◆ **Exercise description**:
From the records below, set down exactly the lines starting with the line that contains "- [svc] (src/svc): [Run]" and going on through the line that contains "own thread sees". Nothing else is wanted.
· · · · · · ·
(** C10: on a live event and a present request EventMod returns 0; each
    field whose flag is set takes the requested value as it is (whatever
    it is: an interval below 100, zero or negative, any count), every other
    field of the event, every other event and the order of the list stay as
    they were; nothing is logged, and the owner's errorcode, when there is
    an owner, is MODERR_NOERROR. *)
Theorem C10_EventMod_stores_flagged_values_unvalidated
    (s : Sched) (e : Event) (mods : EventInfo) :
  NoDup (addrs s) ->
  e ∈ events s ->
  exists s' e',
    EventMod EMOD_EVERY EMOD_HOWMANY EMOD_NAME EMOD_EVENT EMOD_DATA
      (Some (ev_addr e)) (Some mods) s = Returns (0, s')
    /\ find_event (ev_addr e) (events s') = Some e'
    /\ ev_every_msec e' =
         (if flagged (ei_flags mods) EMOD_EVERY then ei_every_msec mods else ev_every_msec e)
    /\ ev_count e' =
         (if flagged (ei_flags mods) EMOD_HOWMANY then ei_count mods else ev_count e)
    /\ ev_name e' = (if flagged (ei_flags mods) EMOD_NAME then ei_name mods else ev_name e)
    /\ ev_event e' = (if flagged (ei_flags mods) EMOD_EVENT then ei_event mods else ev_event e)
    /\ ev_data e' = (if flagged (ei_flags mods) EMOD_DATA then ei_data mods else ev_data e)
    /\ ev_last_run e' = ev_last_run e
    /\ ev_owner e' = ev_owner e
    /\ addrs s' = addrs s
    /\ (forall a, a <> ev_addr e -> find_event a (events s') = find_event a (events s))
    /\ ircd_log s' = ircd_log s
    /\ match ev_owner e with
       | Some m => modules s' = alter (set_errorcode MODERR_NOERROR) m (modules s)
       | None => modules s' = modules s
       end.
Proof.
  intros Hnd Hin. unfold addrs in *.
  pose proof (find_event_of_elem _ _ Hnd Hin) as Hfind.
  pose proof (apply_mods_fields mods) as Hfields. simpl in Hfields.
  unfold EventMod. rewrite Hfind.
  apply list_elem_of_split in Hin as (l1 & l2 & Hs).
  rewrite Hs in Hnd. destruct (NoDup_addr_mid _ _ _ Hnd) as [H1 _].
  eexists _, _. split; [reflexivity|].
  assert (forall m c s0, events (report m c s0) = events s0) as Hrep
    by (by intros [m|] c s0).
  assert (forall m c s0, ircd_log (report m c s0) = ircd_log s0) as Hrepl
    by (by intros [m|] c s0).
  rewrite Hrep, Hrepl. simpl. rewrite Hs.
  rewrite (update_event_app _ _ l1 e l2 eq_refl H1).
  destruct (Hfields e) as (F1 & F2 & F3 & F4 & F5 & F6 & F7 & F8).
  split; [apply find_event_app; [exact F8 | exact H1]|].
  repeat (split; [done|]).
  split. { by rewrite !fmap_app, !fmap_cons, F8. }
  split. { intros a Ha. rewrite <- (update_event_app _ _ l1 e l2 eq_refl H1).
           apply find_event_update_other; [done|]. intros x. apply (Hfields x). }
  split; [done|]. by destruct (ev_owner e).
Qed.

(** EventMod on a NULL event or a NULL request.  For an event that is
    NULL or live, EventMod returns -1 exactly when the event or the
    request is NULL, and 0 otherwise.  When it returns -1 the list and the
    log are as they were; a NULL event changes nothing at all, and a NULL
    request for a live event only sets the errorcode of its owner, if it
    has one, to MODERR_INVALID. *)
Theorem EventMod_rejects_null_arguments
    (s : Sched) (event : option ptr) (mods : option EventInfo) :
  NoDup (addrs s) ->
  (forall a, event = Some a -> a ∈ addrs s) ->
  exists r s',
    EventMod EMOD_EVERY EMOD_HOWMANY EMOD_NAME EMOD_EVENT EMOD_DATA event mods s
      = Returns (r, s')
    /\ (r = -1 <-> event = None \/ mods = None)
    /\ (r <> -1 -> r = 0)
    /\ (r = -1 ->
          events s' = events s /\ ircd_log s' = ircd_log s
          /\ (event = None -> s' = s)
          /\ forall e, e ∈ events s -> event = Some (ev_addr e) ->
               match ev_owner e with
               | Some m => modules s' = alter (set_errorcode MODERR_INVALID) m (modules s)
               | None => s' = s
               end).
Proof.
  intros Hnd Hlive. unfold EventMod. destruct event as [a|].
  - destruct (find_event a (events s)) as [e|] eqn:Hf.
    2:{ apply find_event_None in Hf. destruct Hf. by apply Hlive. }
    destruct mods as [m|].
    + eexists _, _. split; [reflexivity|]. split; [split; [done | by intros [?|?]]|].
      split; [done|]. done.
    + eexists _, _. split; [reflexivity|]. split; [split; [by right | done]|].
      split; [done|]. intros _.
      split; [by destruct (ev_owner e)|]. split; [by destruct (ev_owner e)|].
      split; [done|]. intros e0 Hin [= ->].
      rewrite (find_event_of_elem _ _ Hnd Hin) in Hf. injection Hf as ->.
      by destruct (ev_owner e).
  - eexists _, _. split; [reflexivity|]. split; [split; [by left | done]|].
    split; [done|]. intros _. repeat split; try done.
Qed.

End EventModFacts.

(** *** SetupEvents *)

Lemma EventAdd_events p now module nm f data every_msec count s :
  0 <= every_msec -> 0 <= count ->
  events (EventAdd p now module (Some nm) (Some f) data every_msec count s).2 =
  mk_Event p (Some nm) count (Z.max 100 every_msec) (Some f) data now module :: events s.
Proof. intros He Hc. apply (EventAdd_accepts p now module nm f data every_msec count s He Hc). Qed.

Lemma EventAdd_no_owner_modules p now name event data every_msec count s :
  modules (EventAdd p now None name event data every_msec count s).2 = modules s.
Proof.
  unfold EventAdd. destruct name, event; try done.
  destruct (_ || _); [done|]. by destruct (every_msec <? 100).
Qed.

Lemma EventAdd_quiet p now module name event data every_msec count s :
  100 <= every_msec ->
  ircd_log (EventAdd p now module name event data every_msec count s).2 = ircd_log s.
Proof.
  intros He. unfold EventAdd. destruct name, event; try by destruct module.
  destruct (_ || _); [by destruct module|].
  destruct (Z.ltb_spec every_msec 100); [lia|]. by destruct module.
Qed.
· · · · · · ·
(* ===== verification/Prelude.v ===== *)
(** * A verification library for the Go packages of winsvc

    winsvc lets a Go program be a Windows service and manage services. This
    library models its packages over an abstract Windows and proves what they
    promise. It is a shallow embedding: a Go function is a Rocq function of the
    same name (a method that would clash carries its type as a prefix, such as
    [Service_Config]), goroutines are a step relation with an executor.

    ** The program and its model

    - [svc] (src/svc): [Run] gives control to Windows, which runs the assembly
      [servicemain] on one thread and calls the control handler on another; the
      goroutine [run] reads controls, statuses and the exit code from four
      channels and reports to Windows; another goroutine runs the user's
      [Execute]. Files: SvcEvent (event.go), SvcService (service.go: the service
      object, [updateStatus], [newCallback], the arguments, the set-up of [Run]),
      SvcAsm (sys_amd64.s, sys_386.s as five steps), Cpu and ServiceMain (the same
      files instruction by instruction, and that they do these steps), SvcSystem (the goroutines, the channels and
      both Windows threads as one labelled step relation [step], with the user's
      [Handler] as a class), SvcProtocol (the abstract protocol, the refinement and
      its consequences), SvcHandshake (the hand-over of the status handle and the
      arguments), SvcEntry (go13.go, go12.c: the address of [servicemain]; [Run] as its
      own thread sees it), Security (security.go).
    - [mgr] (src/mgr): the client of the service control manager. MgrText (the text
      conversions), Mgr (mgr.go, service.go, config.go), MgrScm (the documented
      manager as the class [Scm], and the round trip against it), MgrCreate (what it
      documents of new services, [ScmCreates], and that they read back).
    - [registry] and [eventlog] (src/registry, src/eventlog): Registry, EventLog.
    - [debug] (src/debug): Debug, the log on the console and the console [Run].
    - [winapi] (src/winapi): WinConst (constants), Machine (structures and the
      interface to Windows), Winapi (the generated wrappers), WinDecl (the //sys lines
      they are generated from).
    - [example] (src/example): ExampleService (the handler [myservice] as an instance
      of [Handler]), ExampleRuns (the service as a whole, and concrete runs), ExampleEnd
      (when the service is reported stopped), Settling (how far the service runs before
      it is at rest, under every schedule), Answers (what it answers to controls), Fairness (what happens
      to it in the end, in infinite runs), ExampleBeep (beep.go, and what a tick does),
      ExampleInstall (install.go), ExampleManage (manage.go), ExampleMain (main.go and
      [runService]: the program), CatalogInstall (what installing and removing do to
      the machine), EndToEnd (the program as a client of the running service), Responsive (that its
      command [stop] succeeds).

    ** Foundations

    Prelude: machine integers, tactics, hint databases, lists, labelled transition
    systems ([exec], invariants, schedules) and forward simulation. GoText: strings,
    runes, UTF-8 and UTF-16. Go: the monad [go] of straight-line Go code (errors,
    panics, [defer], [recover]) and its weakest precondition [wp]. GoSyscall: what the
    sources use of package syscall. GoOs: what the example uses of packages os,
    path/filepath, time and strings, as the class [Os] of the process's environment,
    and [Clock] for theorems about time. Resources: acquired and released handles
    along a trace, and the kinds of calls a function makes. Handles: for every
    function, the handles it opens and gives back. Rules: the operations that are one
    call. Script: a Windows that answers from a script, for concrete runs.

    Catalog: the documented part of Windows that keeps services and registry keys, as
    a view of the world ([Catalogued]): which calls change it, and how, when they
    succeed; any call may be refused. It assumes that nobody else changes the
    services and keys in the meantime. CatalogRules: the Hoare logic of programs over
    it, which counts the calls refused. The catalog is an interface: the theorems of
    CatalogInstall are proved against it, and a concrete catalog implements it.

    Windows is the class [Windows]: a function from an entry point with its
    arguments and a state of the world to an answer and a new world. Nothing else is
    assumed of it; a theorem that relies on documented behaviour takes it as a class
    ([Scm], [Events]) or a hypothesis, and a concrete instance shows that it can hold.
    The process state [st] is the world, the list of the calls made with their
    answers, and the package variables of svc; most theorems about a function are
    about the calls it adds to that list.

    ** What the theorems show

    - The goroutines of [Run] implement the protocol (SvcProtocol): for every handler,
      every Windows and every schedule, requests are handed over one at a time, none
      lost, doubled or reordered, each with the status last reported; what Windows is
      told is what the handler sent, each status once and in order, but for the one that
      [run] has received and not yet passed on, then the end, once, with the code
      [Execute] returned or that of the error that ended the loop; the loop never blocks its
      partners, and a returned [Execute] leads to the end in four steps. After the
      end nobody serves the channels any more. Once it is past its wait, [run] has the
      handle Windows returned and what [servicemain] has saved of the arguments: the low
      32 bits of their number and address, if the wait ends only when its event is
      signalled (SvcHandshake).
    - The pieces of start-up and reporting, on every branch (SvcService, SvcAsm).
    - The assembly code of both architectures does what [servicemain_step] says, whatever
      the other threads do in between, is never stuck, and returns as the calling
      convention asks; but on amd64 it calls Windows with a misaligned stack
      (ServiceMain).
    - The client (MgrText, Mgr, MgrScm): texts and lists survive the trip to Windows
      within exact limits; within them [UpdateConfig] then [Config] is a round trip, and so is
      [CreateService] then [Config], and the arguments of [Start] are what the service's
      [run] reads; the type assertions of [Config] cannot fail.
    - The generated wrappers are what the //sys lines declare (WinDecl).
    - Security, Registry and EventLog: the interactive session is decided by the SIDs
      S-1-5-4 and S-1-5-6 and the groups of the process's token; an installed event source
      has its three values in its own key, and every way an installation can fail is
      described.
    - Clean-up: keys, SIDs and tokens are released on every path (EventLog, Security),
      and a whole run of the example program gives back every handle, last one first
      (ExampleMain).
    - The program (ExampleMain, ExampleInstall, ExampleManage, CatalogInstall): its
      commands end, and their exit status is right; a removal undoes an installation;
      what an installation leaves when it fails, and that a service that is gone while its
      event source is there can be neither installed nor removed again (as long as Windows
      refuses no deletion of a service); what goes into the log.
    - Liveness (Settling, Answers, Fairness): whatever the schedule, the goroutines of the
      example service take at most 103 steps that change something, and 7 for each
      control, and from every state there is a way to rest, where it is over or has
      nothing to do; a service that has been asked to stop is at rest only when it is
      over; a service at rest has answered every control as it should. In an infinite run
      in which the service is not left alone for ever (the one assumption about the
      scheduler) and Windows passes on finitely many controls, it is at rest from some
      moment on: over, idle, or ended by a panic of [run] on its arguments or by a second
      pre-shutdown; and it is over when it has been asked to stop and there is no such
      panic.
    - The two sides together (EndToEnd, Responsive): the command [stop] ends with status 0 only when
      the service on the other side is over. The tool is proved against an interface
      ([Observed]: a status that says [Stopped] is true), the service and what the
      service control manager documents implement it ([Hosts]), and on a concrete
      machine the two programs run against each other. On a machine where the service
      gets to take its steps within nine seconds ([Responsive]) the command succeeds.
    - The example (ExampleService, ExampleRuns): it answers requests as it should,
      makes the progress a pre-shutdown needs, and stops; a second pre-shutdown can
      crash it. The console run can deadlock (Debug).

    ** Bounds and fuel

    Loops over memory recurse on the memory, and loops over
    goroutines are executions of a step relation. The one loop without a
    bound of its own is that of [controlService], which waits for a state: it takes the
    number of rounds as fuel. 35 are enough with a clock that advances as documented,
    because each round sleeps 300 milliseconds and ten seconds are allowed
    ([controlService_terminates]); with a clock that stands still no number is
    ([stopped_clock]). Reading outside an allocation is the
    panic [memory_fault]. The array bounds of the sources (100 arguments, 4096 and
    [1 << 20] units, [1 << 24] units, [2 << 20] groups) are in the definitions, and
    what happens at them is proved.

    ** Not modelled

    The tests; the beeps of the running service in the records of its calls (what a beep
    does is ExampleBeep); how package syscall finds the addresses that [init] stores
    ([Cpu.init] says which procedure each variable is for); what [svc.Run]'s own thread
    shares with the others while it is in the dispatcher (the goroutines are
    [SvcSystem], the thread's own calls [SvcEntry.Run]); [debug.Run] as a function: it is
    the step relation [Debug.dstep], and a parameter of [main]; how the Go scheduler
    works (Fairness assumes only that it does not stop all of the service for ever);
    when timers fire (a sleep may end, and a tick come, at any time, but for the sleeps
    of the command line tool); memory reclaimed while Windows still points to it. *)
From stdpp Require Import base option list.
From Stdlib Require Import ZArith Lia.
· · · · · · ·
◆ **Task response**:
    - [svc] (src/svc): [Run] gives control to Windows, which runs the assembly
      [servicemain] on one thread and calls the control handler on another; the
      goroutine [run] reads controls, statuses and the exit code from four
      channels and reports to Windows; another goroutine runs the user's
      [Execute]. Files: SvcEvent (event.go), SvcService (service.go: the service
      object, [updateStatus], [newCallback], the arguments, the set-up of [Run]),
      SvcAsm (sys_amd64.s, sys_386.s as five steps), Cpu and ServiceMain (the same
      files instruction by instruction, and that they do these steps), SvcSystem (the goroutines, the channels and
      both Windows threads as one labelled step relation [step], with the user's
      [Handler] as a class), SvcProtocol (the abstract protocol, the refinement and
      its consequences), SvcHandshake (the hand-over of the status handle and the
      arguments), SvcEntry (go13.go, go12.c: the address of [servicemain]; [Run] as its
      own thread sees it), Security (security.go).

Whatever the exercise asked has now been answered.